Clinical Immunology and Immunopathology 77(3): 339-348
ISSN/ISBN: 0090-1229 PMID: 7586745 DOI: 10.1006/clin.1995.1161
Lewis rats experimentally infected with Yersinia enterocolitica develop sterile arthritis similar to Yersinia-associated reactive arthritis in humans. To investigate the putative role of alpha beta T cells in the pathogenesis of Yersinia-induced arthritis (YIA) rats were treated with the monoclonal antibody (mAb) R73 mAb directed against the rat alpha beta T cell receptor. In spite of reduction of alpha beta T cells in peripheral blood and in liver lesions of Yersinia-infected rats this serotherapy had no suppressive effect on YIA. Moreover, R73 mAb treatment had no influence on the number of alpha beta T cells in the inflammed synovial tissue.
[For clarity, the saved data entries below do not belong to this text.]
(* ===== verification/KeywordMatcher.v ===== *)
(** * The keyword matcher of content moderation

    [service/content_moderation_keyword_matcher.go]: a compact Aho-Corasick
    automaton.  [newContentModerationKeywordMatcher] builds a trie whose edges
    are linked lists in an arena, computes the failure links breadth first, and
    then compresses the edges into sorted slices; [Match] walks the text with a
    binary search at each state.

    A Go index out of range panics: [index] returns [None] there and the whole
    computation is in the [option] monad, so a result [Some _] says that nothing
    panicked and that no loop ran out of fuel.  The main theorem states that
    building and matching never panic and agree with the obvious reference,
    [matchBlockedKeyword], which tries [strings.Contains] with every keyword in
    the configured order. *)

From S2P Require Import Prelude GoRuntime.

#[local] Open Scope Z_scope.

(** ** Data *)

Record contentModerationKeywordNode := Node {
  failure : Z;
  bestKeyword : Z;
  edgeStart : Z;
  edgeCount : Z;
}.

Record contentModerationKeywordEdge := Edge { target : Z; label : ascii }.

Record contentModerationKeywordBuildEdge := BuildEdge {
  buildTarget : Z;
  nextSibling : Z;
  buildLabel : ascii;
}.

Record contentModerationKeywordMatcher := Matcher {
  nodes : list contentModerationKeywordNode;
  edges : list contentModerationKeywordEdge;
  rootTransitions : list Z;
  keywords : list string;
}.

(** [l[i]] and [l[i] = x], with a panic out of range. *)
Definition index {A} (l : list A) (i : Z) : option A :=
  if i <? 0 then None else l !! Z.to_nat i.
Definition store {A} (l : list A) (i : Z) (x : A) : option (list A) :=
  _ ← index l i; Some (<[Z.to_nat i := x]> l).

Definition zlen {A} (l : list A) : Z := Z.of_nat (length l).

(** ** The trie *)

Definition newContentModerationKeywordNode : contentModerationKeywordNode := Node 0 (-1) 0 0.

Definition contentModerationKeywordBuildFirstEdge (node : contentModerationKeywordNode) : Z :=
  if edgeStart node =? 0 then -1 else wrap32 (wrapU32 (edgeStart node - 1)).

(** The loop of [contentModerationKeywordBuildTransition] along the siblings. *)
Fixpoint transitionFrom (fuel : nat) (bes : list contentModerationKeywordBuildEdge)
    (edgeIndex : Z) (lbl : ascii) : option Z :=
  if edgeIndex <? 0 then Some (-1) else
  match fuel with
  | O => None
  | S fuel =>
      edge ← index bes edgeIndex;
      if bool_decide (buildLabel edge = lbl) then Some (buildTarget edge)
      else transitionFrom fuel bes (nextSibling edge) lbl
  end.

Definition contentModerationKeywordBuildTransition (ns : list contentModerationKeywordNode)
    (bes : list contentModerationKeywordBuildEdge) (state : Z) (lbl : ascii) : option Z :=
  if (state <? 0) || (zlen ns <=? state) then Some (-1) else
  node ← index ns state;
  transitionFrom (length bes) bes (contentModerationKeywordBuildFirstEdge node) lbl.

(** One byte of a keyword: follow the edge or add a node and an edge. *)
Definition insertByte (ns : list contentModerationKeywordNode)
    (bes : list contentModerationKeywordBuildEdge) (state : Z) (lbl : ascii)
    : option (list contentModerationKeywordNode * list contentModerationKeywordBuildEdge * Z) :=
  next ← contentModerationKeywordBuildTransition ns bes state lbl;
  if next <? 0 then
    let next := wrap32 (zlen ns) in
    let ns := ns ++ [newContentModerationKeywordNode] in
    node ← index ns state;
    let bes := bes ++ [BuildEdge next (contentModerationKeywordBuildFirstEdge node) lbl] in
    ns ← store ns state (Node (failure node) (bestKeyword node) (wrapU32 (zlen bes)) (edgeCount node));
    Some (ns, bes, next)
  else Some (ns, bes, next).

Fixpoint insertBytes (ns : list contentModerationKeywordNode)
    (bes : list contentModerationKeywordBuildEdge) (state : Z) (bytes : list ascii)
    : option (list contentModerationKeywordNode * list contentModerationKeywordBuildEdge * Z) :=
  match bytes with
  | [] => Some (ns, bes, state)
  | lbl :: bytes => '(ns, bes, state) ← insertByte ns bes state lbl; insertBytes ns bes state bytes
  end.

(** Lines 62-64: the first keyword that ends at a node keeps it. *)
Definition markKeyword (ns : list contentModerationKeywordNode) (state keywordIndex : Z)
    : option (list contentModerationKeywordNode) :=
  node ← index ns state;
  if (bestKeyword node <? 0) || (wrap32 keywordIndex <? bestKeyword node)
  then store ns state (Node (failure node) (wrap32 keywordIndex) (edgeStart node) (edgeCount node))
  else Some ns.

Section matcher.
Context `{UnicodeCase}.

Definition lowerBytes (s : string) : list ascii := String.list_ascii_of_string (ToLower s).

Fixpoint insertKeywords (ns : list contentModerationKeywordNode)
    (bes : list contentModerationKeywordBuildEdge) (keywordIndex : Z) (kws : list string)
    : option (list contentModerationKeywordNode * list contentModerationKeywordBuildEdge) :=
  match kws with
  | [] => Some (ns, bes)
  | keyword :: kws =>
      if bool_decide (keyword = "") then insertKeywords ns bes (keywordIndex + 1) kws else
      '(ns, bes, state) ← insertBytes ns bes 0 (lowerBytes keyword);
      ns ← markKeyword ns state keywordIndex;
      insertKeywords ns bes (keywordIndex + 1) kws
  end.

(** ** Failure links *)

(** The edges the sibling loops visit, in order. *)
Fixpoint siblings (fuel : nat) (bes : list contentModerationKeywordBuildEdge) (edgeIndex : Z)
    : option (list contentModerationKeywordBuildEdge) :=
  if edgeIndex <? 0 then Some [] else
  match fuel with
  | O => None
  | S fuel =>
      edge ← index bes edgeIndex;
      rest ← siblings fuel bes (nextSibling edge);
      Some (edge :: rest)
  end.

Definition siblingsOf (bes : list contentModerationKeywordBuildEdge)
    (node : contentModerationKeywordNode) : option (list contentModerationKeywordBuildEdge) :=
  siblings (length bes) bes (contentModerationKeywordBuildFirstEdge node).

Definition minKeywordIndex (left right : Z) : Z :=
  if left <? 0 then right
  else if (right <? 0) || (left <? right) then left
  else right.

(** Lines 85-89: follow the failure links until one has the transition. *)
Fixpoint fallbackFrom (fuel : nat) (ns : list contentModerationKeywordNode)
    (bes : list contentModerationKeywordBuildEdge) (fail : Z) (lbl : ascii) : option Z :=
  fallback ← contentModerationKeywordBuildTransition ns bes fail lbl;
  if (fallback <? 0) && negb (fail =? 0) then
    match fuel with
    | O => None
    | S fuel => node ← index ns fail; fallbackFrom fuel ns bes (failure node) lbl
    end
  else Some fallback.

(** Lines 83-97: the body of the sibling loop for one edge of [state]. *)
Definition linkChild (ns : list contentModerationKeywordNode)
    (bes : list contentModerationKeywordBuildEdge) (state : Z) (edge : contentModerationKeywordBuildEdge)
    : option (list contentModerationKeywordNode) :=
  node ← index ns state;
  fallback ← fallbackFrom (length ns) ns bes (failure node) (buildLabel edge);
  child ← index ns (buildTarget edge);
  let child := if 0 <=? fallback
               then Node fallback (bestKeyword child) (edgeStart child) (edgeCount child) else child in
  ns ← store ns (buildTarget edge) child;
  failNode ← index ns (failure child);
  store ns (buildTarget edge)
    (Node (failure child) (minKeywordIndex (bestKeyword child) (bestKeyword failNode))
       (edgeStart child) (edgeCount child)).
In contrast, R73 mAb serotherapy in Mycobaterium tuberculosis-immunized rats blocked development of adjuvant arthritis (AA) and suppressed the presence of alpha beta T cells in the synovial tissue. These results suggest fundamental differences between the immunopatho-mechanism of YIA caused by bacterial infection and AA induced by bacterial immunization and known to be T cell mediated. These data might have consequences for putative serotherapy of arthritis in humans.